DGT Walkthrough #2: Hashtags in Twitter

In this walkthrough, we will be working with public stream data from Twitter. First, we are going to ask the question, “what are the moods associated with positive and negative reviews?” Then, we will go a little deeper into the data and see how the mood distributions differ based on the gender of the reviewer, and also suggest other explorations.

Through this example, we will introduce the basic concepts and commands of a DGT script. We’ll show how to load data, extract fields and derived features from social media; and project and aggregate the results.

Getting the Discussion Graph Tool

Step 1. Download the Discussion Graph Tool (DGT) from http://research.microsoft.com/dgt/

If you haven’t already, download and install the discussion graph tool (Detailed installation instructions.) The rest of this walkthrough will assume that you have installed the tool and added it to your executable path.

To double-check the installation, open a new command-line window and type the command “dgt --help". You should see the following output:

>dgt --help
Discussion Graph Tool Version 1.0
More info: http://research.microsoft.com/dgt/
Contact: discussiongraph@microsoft.com

Usage: dgt.exe filename.dgt [options]
    --target=local|... Specify target execution environment.
    --config=filename.xml Specify non-default configuration file

Step 2. Create a new directory for this walkthrough. Here, we'll use the directory E:\dgt-sample\

>mkdir e:\dgt-sample\


Getting Twitter Data

First, let’s get some data to analyze. We’ll be using Twitter data for this walkthrough.  Twitter doesn't allow redistribution of its data, but does have an API for retrieving a sample stream of tweets.  There are a number of steps you'll have to complete, including registering for API keys and access tokens from Twitter.  We've put up full instructions.

Step 3. Install twitter-tools package.  See our instructions.

Step 4. Download a sample of tweets.  Run the GatherStatusStream.bat for "a while"---press Ctl-C to stop the download.  This will generate a file (or files) called statuses.log.YYYY-MM-DD-HH where YY-MM-DD-HH represent the current date and hour.  The files may be compressed (indicated with a .gz file suffix)

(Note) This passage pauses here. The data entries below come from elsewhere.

(** [atoi] skips white space, takes an optional sign and the digits up to the first
    other character, and returns the number they spell, wrapped to 32 bits; so every
    number of type [int] that is written in decimal is read back, the smallest
    included. *)
Theorem atoi_correct ws sign ds rest :
  Forall (λ c, isspace c = true) ws → sign ∈ [[]; [43]; [45]] → ds ≠ [] → Forall (λ c, isdigit c = true) ds →
  (∀ c, head rest = Some c → isdigit c = false) →
  atoi (ws ++ sign ++ ds ++ rest) = s32 (if decide (sign = [45]) then - dec ds else dec ds).
Proof.
  intros Hw Hsg Hne Hd Hr. destruct ds as [|d ds]; [done|]. destruct (digit_not_space d) as (Hd1 & Hd2 & Hd3); [by apply Forall_cons in Hd as [? _]|].
  pose proof (digits_loop_run (d :: ds) rest 0 0 Hd Hr eq_refl eq_refl) as Hloop. fold (dec (d :: ds)) in Hloop.
  assert (s32 (- s32 (- dec (d :: ds))) = s32 (dec (d :: ds))) as Hopp.
  { unfold swrap at 1 3. f_equal. assert ((- s32 (- dec (d :: ds))) `mod` 2 ^ 32 = dec (d :: ds) `mod` 2 ^ 32) as E; [|by rewrite <- Z.add_mod_idemp_l, E, Z.add_mod_idemp_l by lia].
    unfold swrap. set (x := dec (d :: ds)). Z.div_mod_to_equations. lia. }
  unfold atoi. rewrite skip_space_run; [|done|].
  2:{ intros c. rewrite !elem_of_cons in Hsg. destruct Hsg as [->|[->|[->|?%elem_of_nil]]]; [| | |done]; cbn; intros [= <-]; done. }
  rewrite !elem_of_cons in Hsg. destruct Hsg as [->|[->|[->|?%elem_of_nil]]]; [| | |done]; cbn [app].
  - rewrite !bool_decide_eq_false_2 by done. rewrite decide_False by done. cbn [app] in Hloop. by rewrite Hloop.
  - rewrite bool_decide_eq_true_2 by done. rewrite decide_False by done. cbn [app] in Hloop. by rewrite Hloop.
  - rewrite bool_decide_eq_false_2, bool_decide_eq_true_2 by done. rewrite decide_True by done. cbn [app] in Hloop. by rewrite Hloop.
Qed.

Lemma atoi_correct_witness : atoi [32; 9; 45; 50; 49; 52; 55; 52; 56; 51; 54; 52; 56; 120] = - 2 ^ 31.
Proof.
  apply (atoi_correct [32; 9] [45] [50; 49; 52; 55; 52; 56; 51; 54; 52; 56] [120]).
  - repeat constructor.
  - right. right. left.
  - discriminate.
  - repeat constructor.
  - intros c [= <-]. reflexivity.
Defined.
(* ===== verification/KListSet.v ===== *)
(** * KListSet: several kernel lists in one heap

    [lists h ls] says that the heap [h] holds the lists [ls] (address and elements) at
    disjoint addresses.  The order of [ls] does not matter, so the lemmas on the list
    operations are stated for the first list and used up to permutation.  The hash table
    and the block allocator keep their elements in such lists. *)

From S2P Require Import Prelude Links KList KListFacts.

Definition footprints (ls : list (Z * list Z)) : list Z := ls ≫= λ p, footprint p.1 p.2.
Definition members (ls : list (Z * list Z)) : list Z := ls ≫= snd.

Definition lists (h : lheap) (ls : list (Z * list Z)) : Prop :=
  Forall (λ p, is_list h p.1 p.2) ls ∧ NoDup (footprints ls).

#[export] Instance footprints_perm : Proper ((≡ₚ) ==> (≡ₚ)) footprints.
Proof. apply bind_Permutation. Qed.

#[export] Instance members_perm : Proper ((≡ₚ) ==> (≡ₚ)) members.
Proof. apply bind_Permutation. Qed.

#[export] Instance lists_perm : Proper ((=) ==> (≡ₚ) ==> iff) lists.
Proof. intros h ? <- ls ls' Hp. unfold lists. by rewrite Hp. Qed.

Lemma footprints_cons l xs ls : footprints ((l, xs) :: ls) = footprint l xs ++ footprints ls.
Proof. done. Qed.

Lemma members_cons l xs ls : members ((l, xs) :: ls) = xs ++ members ls.
Proof. done. Qed.

Lemma members_app ls1 ls2 : members (ls1 ++ ls2) = members ls1 ++ members ls2.
Proof. apply bind_app. Qed.

Lemma members_footprints ls e : e ∈ members ls → e ∈ footprints ls.
Proof.
  unfold members, footprints. rewrite !list_elem_of_bind. intros (p & He & Hp).
  exists p. unfold footprint. set_solver.
Qed.

Lemma lists_cons h l xs ls :
  lists h ((l, xs) :: ls) ↔
  is_list h l xs ∧ lists h ls ∧ (∀ q, q ∈ footprint l xs → q ∉ footprints ls).
Proof.
  unfold lists. rewrite Forall_cons, footprints_cons, NoDup_app. simpl. split.
  - intros ([? ?] & ? & ? & ?). done.
  - intros (Hl & [? ?] & ?). split_and!; try done. apply (il_nodup _ _ _ Hl).
Qed.

Lemma lists_app h ls1 ls2 : lists h (ls1 ++ ls2) → lists h ls1 ∧ lists h ls2.
Proof.
  unfold lists. rewrite Forall_app. unfold footprints. rewrite bind_app, NoDup_app. naive_solver.
Qed.

Lemma lists_valid h ls q : lists h ls → q ∈ footprints ls → valid h q.
Proof.
  intros [Hl _]. unfold footprints. rewrite list_elem_of_bind. intros (p & Hq & Hp).
  eapply Forall_forall in Hl; [|done]. by eapply is_list_valid.
Qed.

Lemma lists_frame h h' ls S :
  lists h ls → agree_off S h h' → (∀ q, q ∈ S → q ∉ footprints ls) → lists h' ls.
Proof.
  intros [Hl Hnd] Ha Hd. split; [|done]. apply Forall_forall. intros p Hp.
  eapply Forall_forall in Hl; [|done]. eapply is_list_frame; [exact Hl|exact Ha|].
  intros q Hq HS. apply (Hd q HS). unfold footprints. rewrite list_elem_of_bind. eauto.
Qed.

(** ** The operations on one of the lists *)

Lemma lists_push h l xs ls e :
  lists h ((l, xs) :: ls) → valid h e → e ∉ footprints ((l, xs) :: ls) →
  ∃ h', list_push_front l e h = Ret (tt, h') ∧ same_cells h h' ∧ lists h' ((l, e :: xs) :: ls).
Proof.
  rewrite footprints_cons, not_elem_of_app. intros (Hl & Hls & Hd)%lists_cons Hv [Hn1 Hn2].
  destruct (list_push_front_run h l xs e Hl Hv Hn1) as (h' & Hr & Hc & Hl' & Ha).
  exists h'. split_and!; [done..|]. apply lists_cons. split_and!; [done| |].
  - eapply lists_frame; [done|exact Ha|]. intros q [->|Hq]%elem_of_cons; [done|by apply Hd].
  - intros q [->|[->|Hq]%elem_of_cons]%elem_of_cons; [|done|]; apply Hd; unfold footprint; set_solver.
Qed.

Lemma lists_push_back h l xs ls e :
  lists h ((l, xs) :: ls) → valid h e → e ∉ footprints ((l, xs) :: ls) →
  ∃ h', list_push_back l e h = Ret (tt, h') ∧ same_cells h h' ∧ lists h' ((l, xs ++ [e]) :: ls).
Proof.
  rewrite footprints_cons, not_elem_of_app. intros (Hl & Hls & Hd)%lists_cons Hv [Hn1 Hn2].
  destruct (list_push_back_run h l xs e Hl Hv Hn1) as (h' & Hr & Hc & Hl' & Ha).
  exists h'. split_and!; [done..|]. apply lists_cons. split_and!; [done| |].
  - eapply lists_frame; [done|exact Ha|]. intros q [->|Hq]%elem_of_cons; [done|by apply Hd].
  - intros q Hq. destruct (decide (q = e)) as [->|Hne]; [done|]. apply Hd. unfold footprint in *. set_solver.
Qed.

Lemma lists_remove h l xs e ys ls :
  lists h ((l, xs ++ e :: ys) :: ls) →
  ∃ h' r, list_remove e h = Ret (r, h') ∧ same_cells h h' ∧ lists h' ((l, xs ++ ys) :: ls) ∧
    valid h' e ∧ e ∉ footprints ((l, xs ++ ys) :: ls).
Proof.
  intros Hls0. assert (valid h e) as Hv by (eapply lists_valid; [exact Hls0|rewrite footprints_cons; unfold footprint; set_solver]).
  assert (e ∉ footprints ((l, xs ++ ys) :: ls)) as Hfresh.
  { destruct Hls0 as [_ Hnd]. rewrite footprints_cons, footprint_insert in Hnd. cbn [app] in Hnd.
    apply NoDup_cons in Hnd as [? _]. done. }
  apply lists_cons in Hls0 as (Hl & Hls & Hd).
  destruct (list_remove_is_list h l xs e ys Hl) as (h' & Hr & Hc & Hl' & Ha).
  exists h', (hd (tail_of l) ys). split_and!; [done..| |by apply Hc|done]. apply lists_cons.
  assert (∀ q, q ∈ footprint l (xs ++ ys) → q ∉ footprints ls) as Hd'
    by (intros q Hq; apply Hd; rewrite footprint_insert; set_solver).
  split_and!; [done| |done]. by eapply lists_frame.
Qed.

Lemma lists_pop h l x xs ls :
  lists h ((l, x :: xs) :: ls) →
  ∃ h', list_pop_front l h = Ret (x, h') ∧ same_cells h h' ∧ lists h' ((l, xs) :: ls).
Proof.
  intros (Hl & Hls & Hd)%lists_cons.
  destruct (list_pop_front_run h l x xs Hl) as (h' & Hr & Hc & Hl' & Ha).
  exists h'. split_and!; [done..|]. apply lists_cons.
  assert (∀ q, q ∈ footprint l xs → q ∉ footprints ls) as Hd'
    by (intros q Hq; apply Hd; unfold footprint in *; set_solver).
  split_and!; [done| |done]. by eapply lists_frame.
Qed.

Lemma lists_init h l ls :
  lists h ls → valid h (head_of l) → valid h (tail_of l) →
  head_of l ∉ footprints ls → tail_of l ∉ footprints ls →
  ∃ h', list_init l h = Ret (tt, h') ∧ same_cells h h' ∧ lists h' ((l, []) :: ls).
Proof.
  intros Hls Hv1 Hv2 Hn1 Hn2. destruct (list_init_run h l Hv1 Hv2) as (h' & Hr & Hc & Hl' & Ha).
  exists h'. split_and!; [done..|]. apply lists_cons. split_and!; [done| |].
  - eapply lists_frame; [done|exact Ha|]. by intros q [->|[->|[]%elem_of_nil]%elem_of_cons]%elem_of_cons.
  - unfold footprint. by intros q [->|[->|[]%elem_of_nil]%elem_of_cons]%elem_of_cons.
Qed.

(** [list_init] on a list that has elements: they are dropped. *)
Lemma lists_reinit h l xs ls :
  lists h ((l, xs) :: ls) →
  ∃ h', list_init l h = Ret (tt, h') ∧ same_cells h h' ∧ lists h' ((l, []) :: ls).
Proof.
  intros (Hl & Hls & Hd)%lists_cons.
  apply lists_init; [done|..]; [eapply is_list_valid; [exact Hl|]..|apply Hd|apply Hd]; unfold footprint; set_solver.
Qed.

(** Walking along one of the lists. *)
Lemma lists_next h l xs x ys ls :
  lists h ((l, xs ++ x :: ys) :: ls) → list_next x h = Ret (hd (tail_of l) ys, h).
Proof.
  intros (Hl & _ & _)%lists_cons. pose proof (il_chain _ _ _ Hl) as Hc.
  rewrite <- app_assoc in Hc. destruct ys; apply (chain_next_run h (head_of l :: xs) _ _ _ Hc).
Qed.

Lemma lists_NoDup h ls : lists h ls → NoDup (members ls).
Proof.
  intros [_ Hnd]. induction ls as [|[l xs] ls IH]; [constructor|].
  rewrite footprints_cons, NoDup_app in Hnd. destruct Hnd as (H1 & H2 & H3).
  rewrite members_cons, NoDup_app. unfold footprint in *. apply NoDup_cons in H1 as [_ H1].
  apply NoDup_app in H1 as (H1 & _ & _). split_and!; [done| |by apply IH].
  intros e He Hm%members_footprints. apply (H2 e); [set_solver|done].
Qed.

Lemma valid_lookup (h : lheap) q : valid h q ↔ q ≠ NULL ∧ is_Some (h !! q).
Proof.
  unfold valid, deref. case_bool_decide; [|naive_solver]. split; [by intros [? ?]|naive_solver].
Qed.

(** Lists survive changes of cells that are none of theirs. *)
Lemma lists_ext h h' ls :
  lists h ls → (∀ q, q ∈ footprints ls → h' !! q = h !! q) → lists h' ls.
Proof.
  intros [Hl Hnd] Heq. split; [|done]. apply Forall_forall. intros p Hp.
  eapply Forall_forall in Hl as [Hc Hn Hh Ht]; [|done].
  assert (∀ q, q ∈ footprint p.1 p.2 → nxt h' q = nxt h q ∧ prv h' q = prv h q) as Hq.
  { intros q Hq. unfold nxt, prv, deref. rewrite Heq; [done|].
    unfold footprints. rewrite list_elem_of_bind. eauto. }
  split; [|done|..].
  - eapply chain_ext; [|exact Hc]. intros q Hin. destruct (Hq q Hin). done.
  - destruct (Hq (head_of p.1)) as [_ ->]; [unfold footprint; set_solver|done].
  - destruct (Hq (tail_of p.1)) as [-> _]; [unfold footprint; set_solver|done].
Qed.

Each of the line in this file represents a tweet (*), in JSON format, that includes all available metadata about the tweet, tweet author, etc.  (* the file also includes some other information, such as tweet deletions.  There's no need to worry about those for this walkthrough.)

> twitter-tools-master\twitter-tools-core\target\appassembler\bin\GatherStatusStream.bat
1000 messages received.
2000 messages received.
3000 messages received.
4000 messages received.
5000 messages received.
6000 messages received.
7000 messages received.
8000 messages received.
9000 messages received.
10000 messages received.
Terminate batch job (Y/N)? Y
> dir statuses*
 Volume in drive C is DISK
 Volume Serial Number is AAAA-AAAA

 Directory of E:\dgt-sample\twitter-tools-core

06/13/2014  12:53 PM        49,665,736 statuses.log.2014-06-13-12
               1 File(s)     49,665,736 bytes
               0 Dir(s)  43,039,879,168 bytes free


Writing the Script

As we saw in walkthrough #1, there are 4 basic commands we will use in our script: LOAD for loading data; EXTRACT for extracting features from the raw data; PROJECT for projecting specific relationships and context from the raw data; and OUTPUT for saving the result to a file. Let’s take things step-by-step.

Step 5. Create a new file twitter-hashtags.dgt Use notepad.exe, emacs, vi or your favorite text editor.

e:\dgt-sample\> notepad twitter-hashtags.dgt


Step 6. LOAD the data.

The first command in the script is going to be to load the data file. The tweets we downloaded are in a JSON-based record format, where each line in the file is a JSON-formatted key-value field of a record; and records are separated by blank lines. The LOAD Twitter() command can parse this file. Add the following line as the first command in the script file:

LOAD Twitter(path:"statuses.log.2014-06-13-12",ignoreErrors:"true");

The Twitter data source already knows about ***the key fields in the Twitter JSON data file*** (ADD LINK), so we don’t have to specify any more information. The twitter-tools adds some non-JSON lines into its output, so we'll also set the ignoreErrors flag to true. This will tell DGT to ignore misformatted lines in the input.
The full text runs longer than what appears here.